> _What you have to do_
I need the lines below from the one with "[rax] at the trap its run ended with. *)" down to the one with "in_stop demo_stopped = true /\" reproduced exactly, both ends included, and nothing else.

Dataset entries
(* ===== verification/InjectProps.v ===== *)
(** * InjectProps: the properties of the remote call and the installation

    The theorems about injector/remote.c and injector/install.c, with witnesses
    on a concrete target whose library functions return fixed values. *)

From stdpp Require Import base numbers list gmap strings.
From S2P Require Import Prelude Runtime Remote RemoteLemmas Install.

Open Scope Z_scope.

(** ** A concrete target *)

Definition demo_mem : mem :=
  poke_bytes (replicate 16 0x90) (poke_bytes (replicate 32 0) ∅ 0x7EF0) 0x1000.

Definition demo_regs : Regs := mkRegs 0x1000 0x8000 7 1 2 3 4 5 6 [].

(** A running process, and the same process stopped under trace. *)
Definition demo_running : Target := mkTarget demo_regs demo_mem true false false 0 [].
Definition demo_stopped : Target := mkTarget demo_regs demo_mem true true true 0 [].

(** The functions: [mmap] maps 64 bytes at 0x20000, [d2i_SSL_SESSION] returns
    0x555, [SSL_set_session] returns 1. *)
Definition demo_ret (func : Z) : Z :=
  if func =? 0x5000 then 0x20000
  else if func =? 0x5020 then 0x555
  else if func =? 0x5030 then 1
  else 0.

Definition demo_run (t : Target) : wstatus * Regs * mem :=
  let r := t_regs t in
  let m := t_mem t in
  if rip r =? 0x1000 then (WStopped 5, r, m)
  else
    (WStopped SIGTRAP,
     mkRegs 0x1001 (u64 (rsp r + 8)) (demo_ret (rip r)) (rdi r) (rsi r) (rdx r) (rcx r) (r8 r) (r9 r) [],
     if rip r =? 0x5000 then poke_bytes (replicate 64 0) m 0x20000 else m).

(** A kernel that refuses nothing, and one that refuses the second request. *)
Definition demo_kernel : Kernel :=
  {| k_fail := fun _ => false; k_part := fun _ => 4096%nat; k_run := fun _ => demo_run |}.
Definition refusing_kernel : Kernel :=
  {| k_fail := fun n => (n =? 1)%nat; k_part := fun _ => 4096%nat; k_run := fun _ => demo_run |}.

Definition demo_resolver : Resolver := fun lib sym =>
  Some (if strcmp_eq sym sym_mmap then 0x5000
        else if strcmp_eq sym sym_munmap then 0x5010
        else if strcmp_eq sym sym_d2i then 0x5020
        else if strcmp_eq sym sym_set then 0x5030
        else 0x5040).
Definition demo_fns : Fns := mkFns 0x5000 0x5010 0x5020 0x5030 0x5040.
Definition half_resolver : Resolver := fun _ sym => Some (if strcmp_eq sym sym_set then 0 else 7).

Definition demo_der : list Z := of_string "SESSION0".

(** ** Theorems *)

(** C20. A remote call is transparent to the target.  Whatever the called code
    and the kernel do, [remote_call] returns (the wait loop ends within its bound
    of 17 stops), writes no memory other than the trap and the return address,
    sets the registers only to those of the call or back, and at the end the
    target is stopped with its own registers and the original word at its
    instruction pointer, unless it died or the kernel refused a request.  A
    reported success means the function was entered, and the value returned is
    [rax] at the trap its run ended with. *)
Theorem remote_call_transparent {K : Kernel} (func a0 a1 a2 a3 a4 a5 : Z) (t : Target) :
  in_stop t = true ->
  returns (remote_call func a0 a1 a2 a3 a4 a5) t (fun '(ret, ok) t' =>
    let call := call_regs (t_regs t) func a0 a1 a2 a3 a4 a5 in
    (refused t t' \/ t_alive t' = false \/
     (in_stop t' = true /\ t_regs t' = t_regs t /\
      forall w w', peek (t_mem t) (rip (t_regs t)) = Some w ->
        peek (t_mem t') (rip (t_regs t)) = Some w' -> w' = w)) /\
    (exists es, t_log t' = t_log t ++ es /\
       Forall (fun e => match e with
                        | EvSetregs r => r = call \/ r = t_regs t
                        | EvPoke _ _ | EvCont | EvStop _ _ => True
                        | _ => False
                        end) es /\
       (ok = 1 -> EvSetregs call ∈ es /\ ran call ret es)) /\
    (ok = 0 -> ret = 0) /\ (ok = 0 \/ ok = 1)).
Proof.
  intros Hs. eapply returns_mono; [by apply remote_call_spec|].
  intros [ret ok] t' [(He & Hk & Hok) Hret].
  destruct He as (_ & _ & es & Hl & Hf). split_and!; [exact Hk| |done|naive_solver].
  exists es. split_and!; [done| |].
  - eapply Forall_impl; [exact Hf|]. by intros [].
  - intros ->. destruct Hok as [?|(_ & _ & Hran)]; [done|].
    rewrite Hl, drop_app_length in Hran. split; [|done].
    destruct Hran as (e0 & e1 & e2 & r & -> & _). set_solver.
Qed.

Lemma remote_call_transparent_witness :
  in_stop demo_stopped = true /\
  returns (remote_call (K := demo_kernel) 0x5020 0 1 2 0 0 0) demo_stopped (fun '(ret, ok) t' =>
    let call := call_regs (t_regs demo_stopped) 0x5020 0 1 2 0 0 0 in
    (refused (K := demo_kernel) demo_stopped t' \/ t_alive t' = false \/
     (in_stop t' = true /\ t_regs t' = t_regs demo_stopped /\
      forall w w', peek (t_mem demo_stopped) (rip (t_regs demo_stopped)) = Some w ->
        peek (t_mem t') (rip (t_regs demo_stopped)) = Some w' -> w' = w)) /\
    (exists es, t_log t' = t_log demo_stopped ++ es /\
       Forall (fun e => match e with
                        | EvSetregs r => r = call \/ r = t_regs demo_stopped
                        | EvPoke _ _ | EvCont | EvStop _ _ => True
                        | _ => False
                        end) es /\
       (ok = 1 -> EvSetregs call ∈ es /\ ran call ret es)) /\
    (ok = 0 -> ret = 0) /\ (ok = 0 \/ ok = 1)).
Proof.
  split; [reflexivity|].
  apply (@remote_call_transparent demo_kernel 0x5020 0 1 2 0 0 0 demo_stopped). reflexivity.
Defined.



(** C22. The stack of the called function is safe: for every stack pointer away
    from the bottom of the address space, the pushed return address lies below
    the 128-byte red zone of the interrupted code (and at most 279 bytes below
    its stack pointer), and the callee sees the alignment the ABI requires right
    after a call. *)
Theorem call_stack_safe (sp : Z) :
  512 <= sp < 2 ^ 64 ->
  call_sp sp mod 16 = 8 /\ call_sp sp + 8 <= sp - 256 /\ sp - 279 <= call_sp sp.
Proof.
  intros Hsp. unfold call_sp.
  rewrite (wrapU_small 64 (sp - 256)) by lia.
  assert (Z.land (sp - 256) (u64 (Z.lnot 0xF)) = 16 * ((sp - 256) / 16)) as ->.
  { change (u64 (Z.lnot 15)) with (Z.land (Z.lnot (Z.ones 4)) (Z.ones 64)).
    rewrite Z.land_assoc, Z.land_ones, <- Z.ldiff_land, Z.ldiff_ones_r by lia.
    rewrite Z.shiftl_mul_pow2, Z.shiftr_div_pow2 by lia. change (2 ^ 4) with 16.
    rewrite Z.mod_small; [lia|]. pose proof (Z.div_mod (sp - 256) 16).
    pose proof (Z.mod_pos_bound (sp - 256) 16). lia. }
  pose proof (Z.div_mod (sp - 256) 16). pose proof (Z.mod_pos_bound (sp - 256) 16).
  rewrite wrapU_small by lia. split_and!; try lia.
  replace (16 * ((sp - 256) / 16) - 8) with (8 + ((sp - 256) / 16 - 1) * 16) by lia.
  by rewrite Z.mod_add by lia.
Qed.

Lemma call_stack_safe_witness :
  512 <= 0x7ffd1234 < 2 ^ 64 /\ call_sp 0x7ffd1234 mod 16 = 8 /\
  call_sp 0x7ffd1234 + 8 <= 0x7ffd1234 - 256 /\ 0x7ffd1234 - 279 <= call_sp 0x7ffd1234.
Proof. split; [lia|]. apply (call_stack_safe 0x7ffd1234). lia. Defined.

(** C23. Installing a session leaves the target running and uncorrupted: for
    every behaviour of the kernel and of an untraced, live target,
    [inject_session] returns 0 or -1; all its transfers come after the remote
    [mmap] returned an address that is neither 0 nor -1 and lie inside that
    mapping; and the target is released with the registers it had when the seizure
    stopped it, unless it died or the kernel refused a request.  Return 0 means
    that, in this order, the mapping was made, the whole DER and the pointer to it
    were transferred, [d2i_SSL_SESSION] of that pointer and length returned a
    non-null session, and [SSL_set_session] of the given SSL object and that
    session returned 1. *)
Theorem inject_session_safe {K : Kernel} {R : Resolver} (f : Fns) (ssl_ptr : Z) (der : list Z)
    (t : Target) :
  Z.of_nat (length der) < 2 ^ 31 -> t_alive t = true -> t_traced t = false ->
  resolve_all = Some f -> fns_ok f = true ->
  returns (inject_session ssl_ptr der (Z.of_nat (length der))) t (fun rc t' =>
    (rc = -1 /\ (refused t t' \/ t_alive t' = false)) \/
    (exists sig r0 es, (rc = 0 \/ rc = -1) /\
       (refused t t' \/ t_alive t' = false \/
        (t_traced t' = false /\ t_stopped t' = false /\ t_regs t' = r0)) /\
       (t_log t' = t_log t ++ [EvSeize; EvStop (WStopped sig) r0] ++ es \/
        t_log t' = t_log t ++ [EvSeize; EvStop (WStopped sig) r0] ++ es ++ [EvDetach]) /\
       injected f ssl_ptr der rc es)).
Proof. apply inject_session_spec. Qed.

Lemma inject_session_safe_witness :
  returns (inject_session (K := demo_kernel) (R := demo_resolver) 0xABC demo_der
             (Z.of_nat (length demo_der))) demo_running (fun rc t' =>
    (rc = -1 /\ (refused (K := demo_kernel) demo_running t' \/ t_alive t' = false)) \/
    (exists sig r0 es, (rc = 0 \/ rc = -1) /\
       (refused (K := demo_kernel) demo_running t' \/ t_alive t' = false \/
        (t_traced t' = false /\ t_stopped t' = false /\ t_regs t' = r0)) /\
       (t_log t' = t_log demo_running ++ [EvSeize; EvStop (WStopped sig) r0] ++ es \/
        t_log t' = t_log demo_running ++ [EvSeize; EvStop (WStopped sig) r0] ++ es ++ [EvDetach]) /\
       injected demo_fns 0xABC demo_der rc es)).
Proof.
  apply (@inject_session_safe demo_kernel demo_resolver demo_fns 0xABC demo_der demo_running).
  - reflexivity.
  - reflexivity.
  - reflexivity.
  - reflexivity.
  - vm_compute. reflexivity.
Defined.

(** The concrete injection does install the session. *)
Example inject_session_demo :
  (fst <$> inject_session (K := demo_kernel) (R := demo_resolver) 0xABC demo_der 8 demo_running)
  = Some 0.
Proof. vm_compute. reflexivity. Qed.

(** C24. The injector fails closed: when any of the five public functions cannot
    be resolved, [inject_session] returns -1 without touching the target at all,
    not even attaching to it. *)
Theorem inject_fail_closed {K : Kernel} {R : Resolver} (f : Fns) (ssl_ptr der_len : Z)
    (der : list Z) (t : Target) :
  resolve_all = Some f ->
  (fn_mmap f = 0 \/ fn_munmap f = 0 \/ fn_d2i f = 0 \/ fn_set f = 0 \/ fn_free f = 0) ->
  inject_session ssl_ptr der der_len t = Some (-1, t).
Proof.
  apply unresolved_untouched.
Qed.

Lemma inject_fail_closed_witness :
  inject_session (K := demo_kernel) (R := half_resolver)
    0xABC demo_der 8 demo_running = Some (-1, demo_running).
Proof.
  apply (@inject_fail_closed demo_kernel half_resolver (mkFns 7 7 7 0 7) 0xABC 8 demo_der
           demo_running).
  - vm_compute. reflexivity.
  - do 3 right. left. reflexivity.
Defined.

(** What goes wrong after a seizure of [t]: [PTRACE_INTERRUPT] or [waitpid] is
    refused, or the status is not that of a stop. *)
Definition seize_breaks {K : Kernel} (t : Target) : Prop :=
  let t1 := step (log EvSeize (with_trace true false (step t))) in
  k_fail (S (t_step t)) = true \/ k_fail (S (S (t_step t))) = true \/
  exists st r m, k_run (t_step t1) t1 = (st, r, m) /\ forall sig, st <> WStopped sig.

(** C25. A seizure that fails half-way is not undone: when [PTRACE_SEIZE]
    succeeds and then [PTRACE_INTERRUPT] is refused, [waitpid] fails, or the status
    it reports is not a stop, [inject_session] returns -1 without ever detaching:
    the target is still traced, so that it cannot be seized again and, with the
    exit-kill option set, dies with the injector, unless the status said that it
    is gone already. *)
Theorem seize_failure_stays_traced {K : Kernel} {R : Resolver} (f : Fns) (ssl_ptr der_len : Z)
    (der : list Z) (t : Target) :
  resolve_all = Some f -> fns_ok f = true -> t_alive t = true -> t_traced t = false ->
  k_fail (t_step t) = false -> seize_breaks t ->
  returns (inject_session ssl_ptr der der_len) t (fun rc t' =>
    rc = -1 /\ t_traced t' = true /\
    ((t_alive t' = true /\ t_log t' = t_log t ++ [EvSeize]) \/
     (t_alive t' = false /\ exists st r, t_log t' = t_log t ++ [EvSeize; EvStop st r] /\
        forall sig, st <> WStopped sig))).
Proof.
  intros Hr Hf Ha Ht Hk0 Hbr. unfold inject_session. apply returns_bind.
  eapply returns_lift; [exact Hr|]. rewrite Hf. cbn [negb].
  apply returns_bind. unfold injector_seize, ptrace_seize, ptrace_interrupt.
  apply returns_bind, returns_request.
  { rewrite Ha, Ht, Hk0. by intros [?|[?|?]]. }
  intros [] t1 _ _ [= <-]. apply returns_bind, returns_request.
  { intros _. do 2 apply returns_ret. split_and!; [done..|]. by left. }
  intros [] t2 Hk1 _ [= <-]. apply returns_bind, returns_waitpid; [done..| |].
  { intros _. do 2 apply returns_ret. split_and!; [done..|]. by left. }
  intros st r m Hrun Hk2. destruct Hbr as [Hb|[Hb|(st' & r' & m' & Hrun' & Hst)]].
  { simpl in Hk1. congruence. }
  { simpl in Hk2. congruence. }
  rewrite Hrun in Hrun'. injection Hrun' as <- <- <-.
  destruct st as [| |sig]; [..|by destruct (Hst sig)].
  all: do 2 apply returns_ret; (split_and!; [done..|]); right; (split; [done|]).
  all: do 2 eexists; (split; [|done]); simpl; by rewrite <- (assoc_L (++)).
Qed.

Lemma seize_failure_stays_traced_witness :
  returns (inject_session (K := refusing_kernel) (R := demo_resolver) 0xABC demo_der 8)
    demo_running (fun rc t' =>
      rc = -1 /\ t_traced t' = true /\
      ((t_alive t' = true /\ t_log t' = t_log demo_running ++ [EvSeize]) \/
       (t_alive t' = false /\ exists st r,
          t_log t' = t_log demo_running ++ [EvSeize; EvStop st r] /\
          forall sig, st <> WStopped sig))).
Proof.
  apply (@seize_failure_stays_traced refusing_kernel demo_resolver demo_fns 0xABC 8 demo_der
           demo_running).
  - vm_compute. reflexivity.
  - vm_compute. reflexivity.
  - reflexivity.
  - reflexivity.
  - reflexivity.
  - left. reflexivity.
Defined.

(** [write_mem] reports success for the length [(size_t)-1], which the
    kernel always refuses: the failure value -1 compares equal to the length
    converted to [ssize_t], and nothing was transferred. *)
Lemma write_mem_size_max {K : Kernel} (addr : Z) (buf : list Z) (t : Target) :
  write_mem addr buf ULONG_MAX t = Some (0, t).
Proof. reflexivity. Qed.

> _Output_
    [rax] at the trap its run ended with. *)
Theorem remote_call_transparent {K : Kernel} (func a0 a1 a2 a3 a4 a5 : Z) (t : Target) :
  in_stop t = true ->
  returns (remote_call func a0 a1 a2 a3 a4 a5) t (fun '(ret, ok) t' =>
    let call := call_regs (t_regs t) func a0 a1 a2 a3 a4 a5 in
    (refused t t' \/ t_alive t' = false \/
     (in_stop t' = true /\ t_regs t' = t_regs t /\
      forall w w', peek (t_mem t) (rip (t_regs t)) = Some w ->
        peek (t_mem t') (rip (t_regs t)) = Some w' -> w' = w)) /\
    (exists es, t_log t' = t_log t ++ es /\
       Forall (fun e => match e with
                        | EvSetregs r => r = call \/ r = t_regs t
                        | EvPoke _ _ | EvCont | EvStop _ _ => True
                        | _ => False
                        end) es /\
       (ok = 1 -> EvSetregs call ∈ es /\ ran call ret es)) /\
    (ok = 0 -> ret = 0) /\ (ok = 0 \/ ok = 1)).
Proof.
  intros Hs. eapply returns_mono; [by apply remote_call_spec|].
  intros [ret ok] t' [(He & Hk & Hok) Hret].
  destruct He as (_ & _ & es & Hl & Hf). split_and!; [exact Hk| |done|naive_solver].
  exists es. split_and!; [done| |].
  - eapply Forall_impl; [exact Hf|]. by intros [].
  - intros ->. destruct Hok as [?|(_ & _ & Hran)]; [done|].
    rewrite Hl, drop_app_length in Hran. split; [|done].
    destruct Hran as (e0 & e1 & e2 & r & -> & _). set_solver.
Qed.

Lemma remote_call_transparent_witness :
  in_stop demo_stopped = true /\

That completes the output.